Stored data:

»»

(** A thread that runs with no other thread in between does what
    [build_wasm] says: the same server, files and output, a build started
    exactly when [self.building] was clear, and a new thread exactly when
    the [finally] block starts one. *)
Lemma alone_build_wasm (env : BuildEnv) (w : World) (n : nat) :
  alone 7 0 env (mkSys w [AtTest] n)
  = mkSys (snd (fst (build_wasm env w)))
          (Returned :: if snd (build_wasm env w) then [AtTest] else [])
          (if building (srv w) then n else S n).
Proof.
  unfold build_wasm, enter. destruct w as [s f o]. cbn [srv].
  destruct (building s) eqn:Eb.
  - cbn. unfold on_srv. cbn. rewrite Eb. reflexivity.
  - cbn. unfold on_srv. cbn. rewrite Eb. cbn. unfold on_srv. cbn.
    destruct (try_except env (mkWorld (set_building true s) f o)) as [r w2].
    unfold finally_block. cbn.
    destruct (build_queued (srv w2)) eqn:Eq; cbn; unfold on_srv; cbn;
      rewrite ?Eq; reflexivity.
Qed.

(** A system in which every call has returned can only move by a new call. *)
Lemma all_returned_stuck sys a :
  all_returned sys = true -> is_arrive a = false -> step sys a = None.
Proof.
  unfold all_returned. intros Hall Ha.
  assert (Hi : forall i pc, threads sys !! i = Some pc -> pc = Returned).
  { intros i pc Hl. apply list_elem_of_lookup_2 in Hl.
    apply list_elem_of_In in Hl.
    rewrite forallb_forall in Hall. specialize (Hall _ Hl).
    now destruct pc. }
  destruct a as [|i|i env]; [discriminate| |]; cbn.
  - destruct (threads sys !! i) as [pc|] eqn:El; [|reflexivity].
    now rewrite (Hi _ _ El).
  - destruct (threads sys !! i) as [pc|] eqn:El; [|reflexivity].
    now rewrite (Hi _ _ El).
Qed.
(** X13.  In the native MinGW recipe, when [PATH] is defined: the command
    that makes the symbolic link (the sixth launched) gets the ambient
    environment; the six stages of the mingw runtime and of winpthreads (the
    11th to the 16th) get the composed environment with [CC], [CXX] and
    [CPP] set to the target's [gcc], [g++] and [cpp]; every other stage
    gets the composed environment without these. *)
Theorem native_mingw_compiler_overrides ext w prefix path :
  os_environ w !! "PATH" = Some path ->
  exists stages,
    launched (trace (build_mingw_toolchain ext prefix w).2) = launched (trace w) ++ stages /\
    forall i st, stages !! i = Some st -> stage_env st = native_mingw_env w prefix path i.
Proof.
  intros Hpath.
  pose proof (build_mingw_toolchain_shape ext prefix w) as Hshape.
  destruct (prologue _ _ _ _ _ w) as [[env|e] w1] eqn:Hpro.
  2:{ destruct Hshape as [-> Ht]. exists []. cbn [snd]. rewrite Ht, app_nil_r.
      split; [done|]. intros i st. by rewrite lookup_nil. }
  destruct Hshape as [Ht Hb].
  destruct (prologue_ok _ _ _ _ _ _ _ _ _ Hpath Hpro) as (-> & He & Hc & Hh).
  assert (Hnone : build_mingw_toolchain ext prefix w = (Raise IndexError, w1) ->
            exists stages,
              launched (trace (build_mingw_toolchain ext prefix w).2)
              = launched (trace w) ++ stages /\
              forall i st, stages !! i = Some st ->
                           stage_env st = native_mingw_env w prefix path i).
  { intros ->. exists []. cbn [snd]. rewrite Ht, app_nil_r.
    split; [done|]. intros i st. by rewrite lookup_nil. }
  unfold plan_mingw in Hb.
  destruct (source_tree w1 "binutils") as [binutils|]; [|by apply Hnone].
  destruct (source_tree w1 "gcc") as [gcc|]; [|by apply Hnone].
  destruct (source_tree w1 "mingw") as [mingw|]; [|by apply Hnone].
  clear Hnone. cbn [mbind option_bind] in Hb. cbv zeta in Hb.
  set (target := "x86_64-w64-mingw32") in *.
  set (aprefix := posixpath.abspath (getcwd w1) prefix) in *.
  set (env := Obj (length (heap w))) in *.
  set (composed := build_env w prefix "" "" target path) in *.
  set (s1 := build_mingw_toolchain_stages_1 target aprefix binutils gcc mingw env) in *.
  assert (Hfirst : forall n i st,
            map (stage_of w1) (take n s1) !! i = Some st ->
            i < 10 /\ stage_env st = native_mingw_env w prefix path i).
  { intros n i st (s & Hs & ->)%launched_lookup.
    assert (Henv : deref env w1 = composed).
    { unfold deref, env. by rewrite Hh, list_lookup_middle. }
    unfold stage_of. cbn [stage_env]. unfold native_mingw_env.
    do 10 (destruct i as [|i]; [injection Hs as <-; cbn [step_env piped bare default];
                               split; [lia|]; first [exact Henv|exact He]|]).
    done. }
  rewrite Hb. unfold bind at 1.
  destruct (run_steps_launched ext s1 w1) as (n1 & Hn1 & Hsame1 & Hl1 & Hok1).
  destruct (run_steps ext s1 w1) as [[[]|e] w2] eqn:Hrun1.
  2:{ exists (map (stage_of w1) (take n1 s1)). cbn [snd] in *. rewrite Hl1, Ht.
      split; [done|]. intros i st Hst. by apply (Hfirst n1). }
  cbn [fst snd] in *. specialize (Hok1 eq_refl). subst n1.
  destruct Hsame1 as (He2 & Hh2 & Hc2).
  unfold bind at 1. unfold dict_copy at 1.
  assert (Hd : deref env w2 = composed).
  { unfold deref, env. by rewrite Hh2, Hh, list_lookup_middle. }
  rewrite Hd, Hh2, Hh.
  set (h := heap w ++ [composed]).
  unfold bind at 1. rewrite setitem_last.
  unfold bind at 1. rewrite setitem_last.
  unfold bind at 1. rewrite setitem_last.
  set (env_copy := Obj (length h)).
  set (crt := <["CPP" := _]> (<["CXX" := _]> (<["CC" := _]> composed))).
  set (s2 := build_mingw_toolchain_stages_2 target aprefix mingw env env_copy).
  match goal with |- context [run_steps ext s2 ?w3] => set (w4 := w3) end.
  destruct (run_steps_launched ext s2 w4) as (n2 & Hn2 & _ & Hl2 & _).
  exists (map (stage_of w1) (take 10 s1) ++ map (stage_of w4) (take n2 s2)).
  split.
  { rewrite Hl2. subst w4. cbn [trace]. rewrite Hl1, Ht. by rewrite <- app_assoc. }
  intros i st Hst. apply lookup_app_Some in Hst as [Hst|[Hlen Hst]].
  { by apply (Hfirst 10). }
  rewrite length_map, length_take in Hlen. cbn [length s1 build_mingw_toolchain_stages_1] in Hlen.
  rewrite length_map, length_take in Hst.
  cbn [length s1 build_mingw_toolchain_stages_1] in Hst.
  replace (10 `min` 10) with 10 in * by lia.
  apply launched_lookup in Hst as (s & Hs & ->).
  assert (H1 : deref env w4 = composed).
  { unfold deref, env, w4, h. cbn [heap]. rewrite <- app_assoc. cbn [app]. by rewrite list_lookup_middle. }
  assert (H2 : deref env_copy w4 = crt).
  { unfold deref, env_copy, w4. cbn [heap]. by rewrite list_lookup_middle. }
  unfold stage_of. cbn [stage_env]. unfold native_mingw_env.
  replace i with (10 + (i - 10)) by lia. generalize dependent (i - 10). intros j Hs.
  do 8 (destruct j as [|j]; [injection Hs as <-; cbn [step_env piped bare default];
                             first [exact H1|exact H2]|]).
  done.
Qed.

(** X13 in the example world, where all eighteen commands are launched. *)
Lemma native_mingw_compiler_overrides_witness :
  exists stages,
    launched (trace (build_mingw_toolchain Example.ext "/opt/mingw" Example.world).2) = stages /\
    length stages = 18 /\
    forall i st, stages !! i = Some st ->
                 stage_env st = native_mingw_env Example.world "/opt/mingw" "/usr/bin:/bin" i.
Proof.
  destruct (native_mingw_compiler_overrides Example.ext Example.world "/opt/mingw"
              "/usr/bin:/bin" eq_refl) as (stages & Hl & Henv).
  change (launched (trace Example.world) ++ stages) with stages in Hl.
  exists stages. split; [exact Hl|]. split; [|exact Henv].
  rewrite <- Hl. vm_compute. reflexivity.
Defined.

Lemma Keeps_for_each {A} Q (xs : list A) (f : A -> M unit) :
  Forall (fun x => Keeps Q (f x)) xs -> Keeps Q (for_each xs f).
Proof.
  induction 1 as [|x xs Hx _ IH]; cbn [for_each]; [apply Keeps_ret|].
  apply Keeps_bind; [done|]. by intros _.
Qed.

Lemma Keeps_get_build_env cwd d p m e t : Keeps (lacks cwd d) (get_build_env p m e t).
Proof.
  intros w Hw. destruct (os_environ w !! "PATH") as [path|] eqn:Hpath.
  - by rewrite (get_build_env_ok _ _ _ _ _ _ Hpath).
  - by rewrite (get_build_env_no_path _ _ _ _ _ Hpath).
Qed.

Lemma resolve_build cwd name :
  component name = true ->
  Fs.resolve cwd ("build/" +:+ name) = (cwd_comps cwd ++ ["build"]) ++ [name].
Proof.
  intros H. rewrite <- app_assoc. cbn [app]. rewrite <- (resolve_rel cwd ["build"; name] false).
  - cbn [Str.join]. by rewrite string_app_nil_r.
  - by repeat constructor.
  - done.
Qed.

Lemma resolve_build_slash cwd name :
  component name = true ->
  Fs.resolve cwd ("build/" +:+ name +:+ "/") = (cwd_comps cwd ++ ["build"]) ++ [name].
Proof.
  intros H. rewrite <- app_assoc. cbn [app]. rewrite <- (resolve_rel cwd ["build"; name] true).
  - cbn [Str.join]. by rewrite !string_app_assoc.
  - by repeat constructor.
  - done.
Qed.

(** Making [build/a] leaves [build/b] as it is. *)
Lemma Keeps_makedirs_build cwd a b :
  component a = true -> a <> b ->
  Keeps (lacks cwd ((cwd_comps cwd ++ ["build"]) ++ [b])) (os_makedirs ("build/" +:+ a)).
Proof.
  intros Ha Hab w [Hc Hd]. unfold os_makedirs, set_fs. rewrite Hc, (resolve_build _ _ Ha).
  destruct (Fs.makedirs _ _ _) as [f|e] eqn:Hm; [|done]. split; [done|]. cbn [snd fs].
  by rewrite (makedirs_kind_sibling _ a b _ _ Hab Hm).
Qed.

Section Inert.

Context (ext : Externals) (cwd : string) (d : Path).

Hypothesis not_made : forall st f,
  Fs.kind_of f d = None -> Fs.kind_of (fs_after (run_command ext st f)) d = None.

Lemma Keeps_run_step s : Keeps (lacks cwd d) (run_step ext s).
Proof.
  intros w [Hc Hd].
  unfold run_step, bind, print, emit, Popen, get_subprocess_output,
    print_no_end, wait, ret, emit, lacks.
  cbn [fs getcwd os_environ heap trace].
  destruct (step_cwd s) as [c|].
  - destruct (Fs.kind_of (fs w) (Fs.resolve (getcwd w) c)) as [[]|];
      [by split| |by split].
    destruct (step_collect s); cbn [snd fs getcwd]; (split; [done|by apply not_made]).
  - destruct (step_collect s); cbn [snd fs getcwd]; (split; [done|by apply not_made]).
Qed.

Lemma Keeps_run_steps steps : Keeps (lacks cwd d) (run_steps ext steps).
Proof. apply Keeps_for_each, Forall_forall. intros s _. apply Keeps_run_step. Qed.

End Inert.

Lemma run_steps_app ext l1 l2 w :
  run_steps ext (l1 ++ l2) w = (run_steps ext l1 ;; run_steps ext l2) w.
Proof.
  unfold run_steps. revert w. induction l1 as [|s l1 IH]; intros w; cbn [app for_each].
  - done.
  - unfold bind. destruct (run_step ext s w) as [[[]|e] w1]; [|done].
    rewrite IH. reflexivity.
Qed.
Lemma get_like_count_returns post_id w :
  exists n, get_like_count post_id w = (inr n, pop w).
Proof.
  unfold get_like_count, try_except, bind.
  rewrite execute_unfold. cbn.
  destruct (hd None (faults w)) as [f |]; eexists; reflexivity.
Qed.

Lemma get_comment_count_returns post_id w :
  exists n, get_comment_count post_id w = (inr n, pop w).
Proof.
  unfold get_comment_count, try_except, bind.
  rewrite execute_unfold. cbn.
  destruct (hd None (faults w)) as [f |]; eexists; reflexivity.
Qed.

Lemma shown_posts_app es es' :
  shown_posts (es ++ es') = shown_posts es ++ shown_posts es'.
Proof. apply omap_app. Qed.

Lemma filter_m_reads {A} (keep : A -> M bool) (pure : A -> bool) :
  (forall x w, keep x w = (inr (pure x), w) \/ exists e, keep x w = (inl e, w)) ->
  forall l w,
    filter_m keep l w = (inr (List.filter pure l), w)
    \/ exists e, filter_m keep l w = (inl e, w).
Proof.
  intros Hkeep. induction l as [| x l IH]; intros w; [left; reflexivity |].
  cbn [filter_m List.filter].
  destruct (Hkeep x w) as [Hx | [e Hx]].
  - rewrite (bind_step _ _ _ _ _ Hx).
    destruct (IH w) as [Hl | [e Hl]].
    + rewrite (bind_step _ _ _ _ _ Hl). left. reflexivity.
    + rewrite (bind_raises _ _ _ _ _ Hl). right. exists e. reflexivity.
  - rewrite (bind_raises _ _ _ _ _ Hx). right. exists e. reflexivity.
Qed.

Lemma search_hit_reads str_lower search_lower p w :
  search_hit str_lower search_lower p w
  = (inr (search_matches str_lower search_lower p), w)
  \/ exists e, search_hit str_lower search_lower p w = (inl e, w).
Proof.
  unfold search_hit, search_matches, bind, getitem, lower.
  destruct (p !! "title") as [[[| n | title] | o] |]; cbn; eauto.
  destruct (contains search_lower (str_lower title)); cbn; eauto.
  destruct (p !! "content") as [[[| n | content] | o] |]; cbn; eauto.
Qed.

Lemma category_hit_reads category p w :
  category_hit category p w = (inr (category_matches category p), w)
  \/ exists e, category_hit category p w = (inl e, w).
Proof.
  unfold category_hit, category_matches, bind, getitem, cell.
  destruct (p !! "category") as [c |]; cbn; eauto.
Qed.

Lemma emit_eq e w : emit e w = (inr tt, with_rendered (rendered w ++ [e]) w).
Proof. reflexivity. Qed.

Lemma button_eq label key w :
  button label key w
  = (inr (bool_decide (key ∈ pressed (visitor w))),
     with_rendered (rendered w ++ [Button label key]) w).
Proof. reflexivity. Qed.

Lemma text_input_eq label w :
  text_input label w
  = (inr (typed_in (visitor w) label), with_rendered (rendered w ++ [Text_input label]) w).
Proof. reflexivity. Qed.

Lemma selectbox_eq label options w :
  selectbox label options w
  = (inr (chosen_in (visitor w) label options),
     with_rendered (rendered w ++ [Selectbox label options]) w).
Proof. reflexivity. Qed.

««

• [Your goal] Set down exactly the lines of the data above, beginning with the line that has "Q (xs : list" and ending with the line that has "destruct (Fs.makedirs _", and no others.

• [Reply to the exercise]
Lemma Keeps_for_each {A} Q (xs : list A) (f : A -> M unit) :
  Forall (fun x => Keeps Q (f x)) xs -> Keeps Q (for_each xs f).
Proof.
  induction 1 as [|x xs Hx _ IH]; cbn [for_each]; [apply Keeps_ret|].
  apply Keeps_bind; [done|]. by intros _.
Qed.

Lemma Keeps_get_build_env cwd d p m e t : Keeps (lacks cwd d) (get_build_env p m e t).
Proof.
  intros w Hw. destruct (os_environ w !! "PATH") as [path|] eqn:Hpath.
  - by rewrite (get_build_env_ok _ _ _ _ _ _ Hpath).
  - by rewrite (get_build_env_no_path _ _ _ _ _ Hpath).
Qed.

Lemma resolve_build cwd name :
  component name = true ->
  Fs.resolve cwd ("build/" +:+ name) = (cwd_comps cwd ++ ["build"]) ++ [name].
Proof.
  intros H. rewrite <- app_assoc. cbn [app]. rewrite <- (resolve_rel cwd ["build"; name] false).
  - cbn [Str.join]. by rewrite string_app_nil_r.
  - by repeat constructor.
  - done.
Qed.

Lemma resolve_build_slash cwd name :
  component name = true ->
  Fs.resolve cwd ("build/" +:+ name +:+ "/") = (cwd_comps cwd ++ ["build"]) ++ [name].
Proof.
  intros H. rewrite <- app_assoc. cbn [app]. rewrite <- (resolve_rel cwd ["build"; name] true).
  - cbn [Str.join]. by rewrite !string_app_assoc.
  - by repeat constructor.
  - done.
Qed.

(** Making [build/a] leaves [build/b] as it is. *)
Lemma Keeps_makedirs_build cwd a b :
  component a = true -> a <> b ->
  Keeps (lacks cwd ((cwd_comps cwd ++ ["build"]) ++ [b])) (os_makedirs ("build/" +:+ a)).
Proof.
  intros Ha Hab w [Hc Hd]. unfold os_makedirs, set_fs. rewrite Hc, (resolve_build _ _ Ha).
  destruct (Fs.makedirs _ _ _) as [f|e] eqn:Hm; [|done]. split; [done|]. cbn [snd fs].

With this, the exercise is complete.